The Listing Committee1 of The Stock Exchange of Hong Kong Limited (the Exchange), a wholly owned subsidiary of Hong Kong Exchanges and Clearing Limited (HKEx), has decided after considering the views of the board of the Securities and Futures Commission (SFC) that it will not proceed with its draft proposal2 on Weighted Voting Rights (WVR) at this time.
"The Listing Committee has decided, in light of the SFC Statement3, that it will not, at this time, proceed with finalising its draft proposal for discussions with stakeholders nor seek to put forward a proposal for a formal consultation as originally proposed in the Exchange announcement of 19 June 2015. It will, however, keep this matter under review," David Graham, HKEx's Chief Regulatory Officer and Head of Listing, said.
The Listing Committee's views on the acceptability of primary and/or secondary listings by companies with WVR structures are summarised below.
In an announcement of 19 June 2015, the Exchange said it would refine its draft proposal through discussions with stakeholders to ensure that it had the benefit of their views before putting forward a proposal for formal consultation on the acceptability of WVR structures. The Listing Committee is of the view that the draft proposal represented its best effort, after a considerable period of discussion, analysis and engagement with the SFC at staff level, to propose, for initial consultation across a broad range of stakeholders in advance of any formal consultation, a limited WVR regime that it believed addressed the competition concerns expressed in the Concept Paper on WVR (published in August 2014), and, at the same time, ensured appropriate ring-fencing and safeguards. The Listing Committee is conscious that it has worked on WVR for over two years and committed significant time and resources, in conjunction with the Listing Department to this area.

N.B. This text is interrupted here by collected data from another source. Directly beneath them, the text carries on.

Definition is_reading (t : task) : Prop := match t with TRead _ | TReadSleep _ => True | _ => False end.
Definition is_writing (t : task) : Prop := match t with TWrite _ | TWriteSleep _ => True | _ => False end.

(** [sent] are the bytes that calls of write were given and took, in the order of
    their sections, [recv] the bytes that calls of read returned. *)
Record psystem := mkPS { ps_pipe : pipe; ps_task : nat -> task; sent : list Z; recv : list Z }.

(** Where a write section leaves the tasks: it wakes the readers unless it fails. *)
Definition after_write (i : nat) (e : pw_end) (t : nat -> task) : nat -> task :=
  let t' := if pw_wakes_readers e then wake_readers ∘ t else t in
  <[i := match e with WSleep r => TWriteSleep r | _ => TIdle end]> t'.

(** fileclose calls pipeclose when the last reference to an end goes away, so no
    call is under way on that end, and calls start on open ends. *)
Section system.
(** Whether a process may be killed while it writes. *)
Context (kills : bool).

Inductive ps_step (s : psystem) : psystem -> Prop :=
| PS_call i t : ps_task s i = TIdle ->
    (exists bs, t = TWrite bs /\ writeopen (ps_pipe s) = true) \/
    (exists n, t = TRead n /\ readopen (ps_pipe s) = true) ->
    ps_step s (mkPS (ps_pipe s) (<[i := t]> (ps_task s)) (sent s) (recv s))
| PS_write i bs killed p' e : ps_task s i = TWrite bs -> (killed = true -> kills = true) ->
    pipewrite killed bs (ps_pipe s) = (p', e) ->
    ps_step s (mkPS p' (after_write i e (ps_task s))
      (sent s ++ taken bs e) (recv s))
| PS_read i n killed p' bs : ps_task s i = TRead n -> piperead killed n (ps_pipe s) = (p', RDone bs) ->
    ps_step s (mkPS p' (<[i := TIdle]> (wake_writers ∘ ps_task s)) (sent s) (recv s ++ bs))
| PS_read_sleep i n killed p' : ps_task s i = TRead n -> piperead killed n (ps_pipe s) = (p', RSleep) ->
    ps_step s (mkPS p' (<[i := TReadSleep n]> (ps_task s)) (sent s) (recv s))
| PS_read_fail i n killed p' : ps_task s i = TRead n -> piperead killed n (ps_pipe s) = (p', RFail) ->
    ps_step s (mkPS p' (<[i := TIdle]> (ps_task s)) (sent s) (recv s))
| PS_close writable p' freed : pipeclose writable (ps_pipe s) = (p', freed) ->
    (forall i, ~ (if writable then is_writing else is_reading) (ps_task s i)) ->
    ps_step s (mkPS p' ((if writable then wake_readers else wake_writers) ∘ ps_task s) (sent s) (recv s)).

Definition ps_init (d : list Z) : psystem := mkPS (pipe_new d) (λ _, TIdle) [] [].
(* ===== verification/BlockLayer.v ===== *)
(** * What the buffer cache promises to the log and the file system

    A client of bio.c gets a locked buffer for a block ([bread]), reads and
    changes its bytes, writes it through to the disk ([bwrite]) or pins it in
    the cache (sets [B_DIRTY], as log_write does), and gives it back ([brelse]).
    It may hold several buffers at a time.  To the client the cache is a map from
    block numbers to contents, beside the contents on the disk; the two differ
    only on pinned blocks and on blocks it holds.  [Bio.v] implements the
    interface. *)

From S2P Require Import Prelude Block.

Definition NBUF : nat := 30.

(** A buffer is named by its index in the cache, which stands for the pointer the
    code uses.  [bl_ok s H] says that the state is sound and that the process
    holds exactly the buffers of [H], each for the block it maps to. *)
Class BlockLayer (St : Type) := {
  bl_ok : St -> gmap nat Z -> Prop;
  bl_cur : St -> Z -> block;
  bl_disk : St -> Z -> block;
  bl_pinned : St -> gset Z;
  bl_size : Z;                               (* blocks on the disk *)
  bl_bread : Z -> M St nat;
  bl_blockno : nat -> M St Z;                (* b->blockno *)
  bl_data : nat -> M St block;               (* b->data *)
  bl_set : nat -> block -> M St unit;        (* writes to b->data *)
  bl_pin : nat -> M St unit;                 (* b->flags |= B_DIRTY *)
  bl_bwrite : nat -> M St unit;
  bl_brelse : nat -> M St unit
}.

(** The blocks of the held buffers. *)
Definition held_blocks (H : gmap nat Z) : gset Z := map_img H.

(** The contents after block [b] got [d]. *)
Definition upd (f : Z -> block) (b : Z) (d : block) (x : Z) : block := if decide (x = b) then d else f x.

Lemma upd_eq f b d : upd f b d b = d.
Proof. unfold upd. by rewrite decide_True. Qed.
Lemma upd_ne f b d x : x <> b -> upd f b d x = f x.
Proof. intros. unfold upd. by rewrite decide_False. Qed.
Lemma upd_ext f g b d x : (forall y, f y = g y) -> upd f b d x = upd g b d x.
Proof. intros E. unfold upd. by case_decide. Qed.

Section sees.
Context {St : Type} `{BlockLayer St}.

(** The client's view: cached contents [c], disk [d], pinned blocks [P], held
    buffers [H]. *)
Definition sees (s : St) (c d : Z -> block) (P : gset Z) (H : gmap nat Z) : Prop :=
  bl_ok s H /\ (forall x, bl_cur s x = c x) /\ (forall x, bl_disk s x = d x) /\ bl_pinned s = P.

Lemma sees_ext s c d P Hd c' d' : sees s c d P Hd ->
  (forall x, c x = c' x) -> (forall x, d x = d' x) -> sees s c' d' P Hd.
Proof. intros (? & Hc & Hdd & ?) E1 E2. split_and!; [done| | |done]; intros x; congruence. Qed.
End sees.

(** The cache has a buffer left for block [b] beside the pinned and held ones. *)
Definition room (n : Z) (P : gset Z) (H : gmap nat Z) (b : Z) : Prop :=
  0 <= b < n /\ (b ∉ held_blocks H) /\ (size ({[b]} ∪ P ∪ held_blocks H) <= NBUF)%nat.

Class BlockLaws (St : Type) `{BlockLayer St} := {
  bl_clean s Hd b : bl_ok s Hd -> b ∉ bl_pinned s -> b ∉ held_blocks Hd -> bl_cur s b = bl_disk s b;
  bl_length s Hd b : bl_ok s Hd -> length (bl_cur s b) = BSIZE /\ length (bl_disk s b) = BSIZE;
  bl_bread_law s c d P Hd b : sees s c d P Hd -> room bl_size P Hd b ->
    wp (bl_bread b) (λ i s', Hd !! i = None /\ sees s' c d P (<[i:=b]> Hd)) s;
  bl_blockno_law s c d P Hd i b : sees s c d P Hd -> Hd !! i = Some b ->
    wp (bl_blockno i) (λ n s', n = b /\ s' = s) s;
  bl_data_law s c d P Hd i b : sees s c d P Hd -> Hd !! i = Some b ->
    wp (bl_data i) (λ v s', v = c b /\ s' = s) s;
  bl_set_law s c d P Hd i b v : sees s c d P Hd -> Hd !! i = Some b -> length v = BSIZE ->
    wp (bl_set i v) (λ _ s', sees s' (upd c b v) d P Hd) s;
  bl_pin_law s c d P Hd i b : sees s c d P Hd -> Hd !! i = Some b ->
    wp (bl_pin i) (λ _ s', sees s' c d ({[b]} ∪ P) Hd) s;
  bl_bwrite_law s c d P Hd i b : sees s c d P Hd -> Hd !! i = Some b ->
    wp (bl_bwrite i) (λ _ s', sees s' c (upd d b (c b)) (P ∖ {[b]}) Hd) s;
  bl_brelse_law s c d P Hd i b : sees s c d P Hd -> Hd !! i = Some b -> b ∈ P \/ c b = d b ->
    wp (bl_brelse i) (λ _ s', sees s' c d P (delete i Hd)) s
}.

(** ** The typical uses of bio.c's interface *)
Section uses.
Context {St : Type} `{BLi : BlockLayer St} `{BW : !BlockLaws St}.

Definition use_read (b : Z) : M St block :=
  i ← bl_bread b; v ← bl_data i; bl_brelse i ;; mret v.
Definition use_write (b : Z) (v : block) : M St unit :=
  i ← bl_bread b; bl_set i v ;; bl_bwrite i ;; bl_brelse i.
Definition use_pin (b : Z) (v : block) : M St unit :=
  i ← bl_bread b; bl_set i v ;; bl_pin i ;; bl_brelse i.

Lemma held_empty : held_blocks ∅ = ∅.
Proof. apply map_img_empty_L. Qed.
Lemma held_insert (H : gmap nat Z) i b : H !! i = None -> held_blocks (<[i:=b]> H) = {[b]} ∪ held_blocks H.
Proof. apply map_img_insert_notin_L. Qed.

Lemma room_empty n P b : 0 <= b < n -> (size ({[b]} ∪ P) <= NBUF)%nat -> room n P ∅ b.
Proof. intros Hb Hs. unfold room. rewrite held_empty, (right_id_L ∅ (∪)). split_and!; [lia..|set_solver|done]. Qed.

Lemma room_insert n P H i a b : H !! i = None -> 0 <= b < n -> b ∉ held_blocks H -> b <> a ->
  (size ({[b]} ∪ P ∪ ({[a]} ∪ held_blocks H)) <= NBUF)%nat -> room n P (<[i:=a]> H) b.
Proof. intros Hi Hb Hn Hne Hs. unfold room. rewrite held_insert by done. split_and!; [lia..|set_solver|done]. Qed.

Lemma sees_length s c d P Hd b : sees s c d P Hd -> length (c b) = BSIZE /\ length (d b) = BSIZE.
Proof. intros (Ho & Hc & Hdk & _). rewrite <-Hc, <-Hdk. by eapply bl_length. Qed.

Lemma sees_clean s c d P b : sees s c d P ∅ -> b ∉ P -> c b = d b.
Proof.
  intros (Ho & Hc & Hd & Hp) Hb. rewrite <-Hc, <-Hd. eapply bl_clean; [done|by rewrite Hp|].
  rewrite held_empty. set_solver.
Qed.

Lemma use_read_wp s c d P b Q : sees s c d P ∅ -> room bl_size P ∅ b ->
  (forall s', sees s' c d P ∅ -> Q (c b) s') -> wp (use_read b) Q s.
Proof.
  intros Hs Hr HQ. unfold use_read. apply wp_bind. eapply wp_mono; [by eapply bl_bread_law|].
  intros i s1 [Hi H1]. apply wp_bind. eapply wp_mono; [eapply bl_data_law; [exact H1|apply lookup_insert_eq]|].
  intros v s2 [-> ->]. apply wp_bind. eapply wp_mono.
  { eapply bl_brelse_law; [exact H1|apply lookup_insert_eq|].
    destruct (decide (b ∈ P)); [by left|right]. by eapply sees_clean. }
  intros [] s3 H3. apply wp_ret, HQ. by rewrite delete_insert_id in H3.
Qed.

Lemma use_write_wp s c d P b v Q : sees s c d P ∅ -> room bl_size P ∅ b -> length v = BSIZE ->
  (forall s', sees s' (upd c b v) (upd d b v) (P ∖ {[b]}) ∅ -> Q tt s') -> wp (use_write b v) Q s.
Proof.
  intros Hs Hr Hv HQ. unfold use_write. apply wp_bind. eapply wp_mono; [by eapply bl_bread_law|].
  intros i s1 [Hi H1]. apply wp_bind. eapply wp_mono; [eapply bl_set_law; [exact H1|apply lookup_insert_eq|done]|].
  intros [] s2 H2. apply wp_bind. eapply wp_mono; [eapply bl_bwrite_law; [exact H2|apply lookup_insert_eq]|].
  intros [] s3 H3. rewrite upd_eq in H3. eapply wp_mono.
  { eapply bl_brelse_law; [exact H3|apply lookup_insert_eq|]. right. by rewrite !upd_eq. }
  intros [] s4 H4. apply HQ. by rewrite delete_insert_id in H4.
Qed.

Lemma use_pin_wp s c d P b v Q : sees s c d P ∅ -> room bl_size P ∅ b -> length v = BSIZE ->
  (forall s', sees s' (upd c b v) d ({[b]} ∪ P) ∅ -> Q tt s') -> wp (use_pin b v) Q s.
Proof.
  intros Hs Hr Hv HQ. unfold use_pin. apply wp_bind. eapply wp_mono; [by eapply bl_bread_law|].
  intros i s1 [Hi H1]. apply wp_bind. eapply wp_mono; [eapply bl_set_law; [exact H1|apply lookup_insert_eq|done]|].
  intros [] s2 H2. apply wp_bind. eapply wp_mono; [eapply bl_pin_law; [exact H2|apply lookup_insert_eq]|].
  intros [] s3 H3. eapply wp_mono.
  { eapply bl_brelse_law; [exact H3|apply lookup_insert_eq|]. left. set_solver. }
  intros [] s4 H4. apply HQ. by rewrite delete_insert_id in H4.
Qed.
End uses.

In light of the SFC Statement, the Listing Committee and the Listing Department considered whether the draft proposal could be modified in a way that would meet the stated concerns in the SFC Statement whilst providing a regime that would be likely to succeed in developing the Hong Kong market. Whilst the Listing Committee continues to believe that this is an important topic for Hong Kong and one that deserved the full attention of the Hong Kong market, it does not believe that progress can be made, currently, on a workable proposal for the primary listing of companies with WVR structures in Hong Kong.
The Listing Committee has concluded, however, that the Exchange should continue to monitor regulatory and market developments, both in Hong Kong and elsewhere, together with any broader Hong Kong initiatives around fostering innovation and capital formation, and the maintenance of Hong Kong’s standing as a leading international financial centre, which may require a further review on a modified proposal in due course.
On secondary listings, the Listing Committee notes from the SFC Statement that the SFC Board did not form a definitive view on a WVR regime for secondary listings. The Listing Department has since engaged with SFC staff on this matter and has identified that several of the SFC's stated concerns regarding the primary listings of WVR companies are also relevant to secondary listings.
After further consideration, the Listing Committee, in conjunction with the Listing Department, have concluded that there are no easy solutions to these concerns and no certainty that it would be able to develop a workable proposal that would gain SFC support. This being the case, the Listing Committee has again decided that, in the near term, the Exchange should not progress the matter further. In due course, the Exchange will likely re-visit the question of secondary listings as part of any future holistic review of its regime for the listing of overseas companies, including a review of the Joint Policy Statement Regarding the Listing of Overseas Companies (JPS) and the "centre of gravity" test4.
||The Exchange's Listing Committee acts both as an independent administrative decision maker and an advisory body for the Exchange.
||The draft proposal set out in Chapter 5 of the Exchange's Consultation Conclusions to the Concept Paper on Weighted Voting Rights (June 2015) stating that WVR structures would be permitted for certain companies in certain circumstances with certain safeguards.
||Published on 25 June 2015, the SFC Statement made clear that the SFC would not support a draft proposal for primary listings with WVR structures that: restricted eligible applicants to only those with very high market capitalisations; required the Exchange to make a subjective judgment on eligible applicants based on a set of "enhanced suitability" criteria; and ring-fenced WVR companies by restricting them to new applicants as these measures, when considered with other measures set out in the draft proposal did not, in the SFC's opinion, contain adequate safeguards and ring-fencing and anti-avoidance measures to address the risk of WVR becoming commonplace in Hong Kong.
||Paragraph 94 of the JPS states that an application for secondary listing from an overseas company that has its "centre of gravity" in the Greater China region will not be approved. The Exchange considers several factors to determine whether an overseas company has its "centre of gravity" in Greater China including where the company is headquartered, the location of its main business operations and assets and the nationality of its management and controlling shareholders or their country of residence.